**INFORMATION PROVIDED**
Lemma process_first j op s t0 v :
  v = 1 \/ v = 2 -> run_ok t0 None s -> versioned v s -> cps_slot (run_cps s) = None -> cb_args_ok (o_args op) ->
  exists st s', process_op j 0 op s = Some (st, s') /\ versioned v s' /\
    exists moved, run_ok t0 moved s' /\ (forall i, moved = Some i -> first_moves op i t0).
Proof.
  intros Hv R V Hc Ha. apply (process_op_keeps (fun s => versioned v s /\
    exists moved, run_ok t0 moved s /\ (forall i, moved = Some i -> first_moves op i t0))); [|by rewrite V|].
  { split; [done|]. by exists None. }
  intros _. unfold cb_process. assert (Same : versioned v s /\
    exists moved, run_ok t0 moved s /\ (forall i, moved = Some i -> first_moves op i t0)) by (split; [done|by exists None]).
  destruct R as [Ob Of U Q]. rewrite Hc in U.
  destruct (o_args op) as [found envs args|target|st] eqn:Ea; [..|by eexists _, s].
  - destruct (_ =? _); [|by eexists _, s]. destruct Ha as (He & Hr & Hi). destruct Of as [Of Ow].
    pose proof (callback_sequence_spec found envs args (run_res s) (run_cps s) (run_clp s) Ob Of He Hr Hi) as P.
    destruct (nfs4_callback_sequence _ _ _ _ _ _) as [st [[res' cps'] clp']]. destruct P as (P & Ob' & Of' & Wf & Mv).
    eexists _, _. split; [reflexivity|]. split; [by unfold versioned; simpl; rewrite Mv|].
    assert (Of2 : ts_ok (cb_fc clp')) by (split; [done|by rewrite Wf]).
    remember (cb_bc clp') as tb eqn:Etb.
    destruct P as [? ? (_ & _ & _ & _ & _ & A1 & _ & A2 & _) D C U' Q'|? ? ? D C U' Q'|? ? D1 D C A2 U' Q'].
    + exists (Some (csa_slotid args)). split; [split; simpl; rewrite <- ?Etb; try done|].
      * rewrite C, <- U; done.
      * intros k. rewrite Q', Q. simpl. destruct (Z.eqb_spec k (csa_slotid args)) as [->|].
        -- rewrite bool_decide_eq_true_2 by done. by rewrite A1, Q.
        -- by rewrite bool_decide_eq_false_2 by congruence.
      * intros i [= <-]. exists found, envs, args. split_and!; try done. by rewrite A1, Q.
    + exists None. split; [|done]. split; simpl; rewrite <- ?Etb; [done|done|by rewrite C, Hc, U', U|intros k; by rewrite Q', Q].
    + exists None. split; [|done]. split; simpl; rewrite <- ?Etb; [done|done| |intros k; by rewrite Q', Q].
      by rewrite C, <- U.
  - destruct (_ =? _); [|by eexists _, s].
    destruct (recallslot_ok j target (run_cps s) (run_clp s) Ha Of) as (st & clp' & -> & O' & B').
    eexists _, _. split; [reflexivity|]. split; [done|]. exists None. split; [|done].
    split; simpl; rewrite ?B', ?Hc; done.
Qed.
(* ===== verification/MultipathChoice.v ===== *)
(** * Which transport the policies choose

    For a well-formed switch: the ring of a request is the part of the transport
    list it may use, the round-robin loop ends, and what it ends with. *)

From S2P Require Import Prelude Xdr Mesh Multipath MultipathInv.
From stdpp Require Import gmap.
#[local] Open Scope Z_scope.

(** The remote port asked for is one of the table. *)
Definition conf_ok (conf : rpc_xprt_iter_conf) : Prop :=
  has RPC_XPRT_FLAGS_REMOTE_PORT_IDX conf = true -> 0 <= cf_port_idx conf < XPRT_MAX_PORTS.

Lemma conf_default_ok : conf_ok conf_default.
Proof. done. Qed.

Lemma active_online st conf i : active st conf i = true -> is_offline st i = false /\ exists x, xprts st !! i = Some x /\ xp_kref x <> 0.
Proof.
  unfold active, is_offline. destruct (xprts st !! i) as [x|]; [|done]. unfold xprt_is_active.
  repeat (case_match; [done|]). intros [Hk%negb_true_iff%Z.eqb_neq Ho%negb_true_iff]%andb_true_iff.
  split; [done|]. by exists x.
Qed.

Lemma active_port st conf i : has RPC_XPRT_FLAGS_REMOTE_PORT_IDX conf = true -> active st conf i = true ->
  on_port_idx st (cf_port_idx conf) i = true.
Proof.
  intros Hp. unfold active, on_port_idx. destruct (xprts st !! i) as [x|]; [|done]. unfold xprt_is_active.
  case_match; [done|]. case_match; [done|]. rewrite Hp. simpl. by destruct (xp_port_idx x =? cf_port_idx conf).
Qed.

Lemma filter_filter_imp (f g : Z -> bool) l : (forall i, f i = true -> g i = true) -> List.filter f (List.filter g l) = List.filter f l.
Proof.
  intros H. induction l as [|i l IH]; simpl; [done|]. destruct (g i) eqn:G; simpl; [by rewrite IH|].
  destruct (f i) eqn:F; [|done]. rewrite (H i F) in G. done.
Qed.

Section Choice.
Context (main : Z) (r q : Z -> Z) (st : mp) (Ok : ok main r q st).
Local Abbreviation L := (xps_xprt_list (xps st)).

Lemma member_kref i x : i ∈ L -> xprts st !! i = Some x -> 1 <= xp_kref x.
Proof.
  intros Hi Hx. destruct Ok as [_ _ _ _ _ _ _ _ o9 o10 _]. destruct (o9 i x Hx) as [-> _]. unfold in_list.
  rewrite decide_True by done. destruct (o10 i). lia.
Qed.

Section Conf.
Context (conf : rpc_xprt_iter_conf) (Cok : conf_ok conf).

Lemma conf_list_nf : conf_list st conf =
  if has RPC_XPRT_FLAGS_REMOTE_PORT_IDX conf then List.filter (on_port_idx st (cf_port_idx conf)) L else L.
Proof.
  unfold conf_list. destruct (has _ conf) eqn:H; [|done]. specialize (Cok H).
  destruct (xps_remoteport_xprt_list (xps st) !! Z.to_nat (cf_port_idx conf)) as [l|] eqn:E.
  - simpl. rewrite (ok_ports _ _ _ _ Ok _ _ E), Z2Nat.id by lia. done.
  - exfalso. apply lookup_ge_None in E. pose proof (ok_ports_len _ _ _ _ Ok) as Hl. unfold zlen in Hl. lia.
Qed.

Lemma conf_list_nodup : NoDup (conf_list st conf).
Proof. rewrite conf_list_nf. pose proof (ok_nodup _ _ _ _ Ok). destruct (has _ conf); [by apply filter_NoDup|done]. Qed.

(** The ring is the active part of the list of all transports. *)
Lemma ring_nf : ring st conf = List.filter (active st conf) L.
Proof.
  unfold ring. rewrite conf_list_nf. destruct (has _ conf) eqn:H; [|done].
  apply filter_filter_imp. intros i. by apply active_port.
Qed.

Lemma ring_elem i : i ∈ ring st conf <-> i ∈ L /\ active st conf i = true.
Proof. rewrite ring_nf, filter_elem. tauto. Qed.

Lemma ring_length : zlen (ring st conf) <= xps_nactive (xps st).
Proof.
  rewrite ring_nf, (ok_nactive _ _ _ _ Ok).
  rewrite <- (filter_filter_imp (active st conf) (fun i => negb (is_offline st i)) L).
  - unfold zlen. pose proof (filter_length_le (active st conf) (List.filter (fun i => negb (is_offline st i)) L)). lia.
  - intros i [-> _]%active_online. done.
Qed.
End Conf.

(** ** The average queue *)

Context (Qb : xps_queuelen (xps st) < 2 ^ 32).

**WHAT TO DO**
Begin at the first line of the material and transcribe each line exactly. End with the line containing "exists st s', process_op", and give nothing else.

**WRITTEN ANSWER**
Lemma process_first j op s t0 v :
  v = 1 \/ v = 2 -> run_ok t0 None s -> versioned v s -> cps_slot (run_cps s) = None -> cb_args_ok (o_args op) ->
  exists st s', process_op j 0 op s = Some (st, s') /\ versioned v s' /\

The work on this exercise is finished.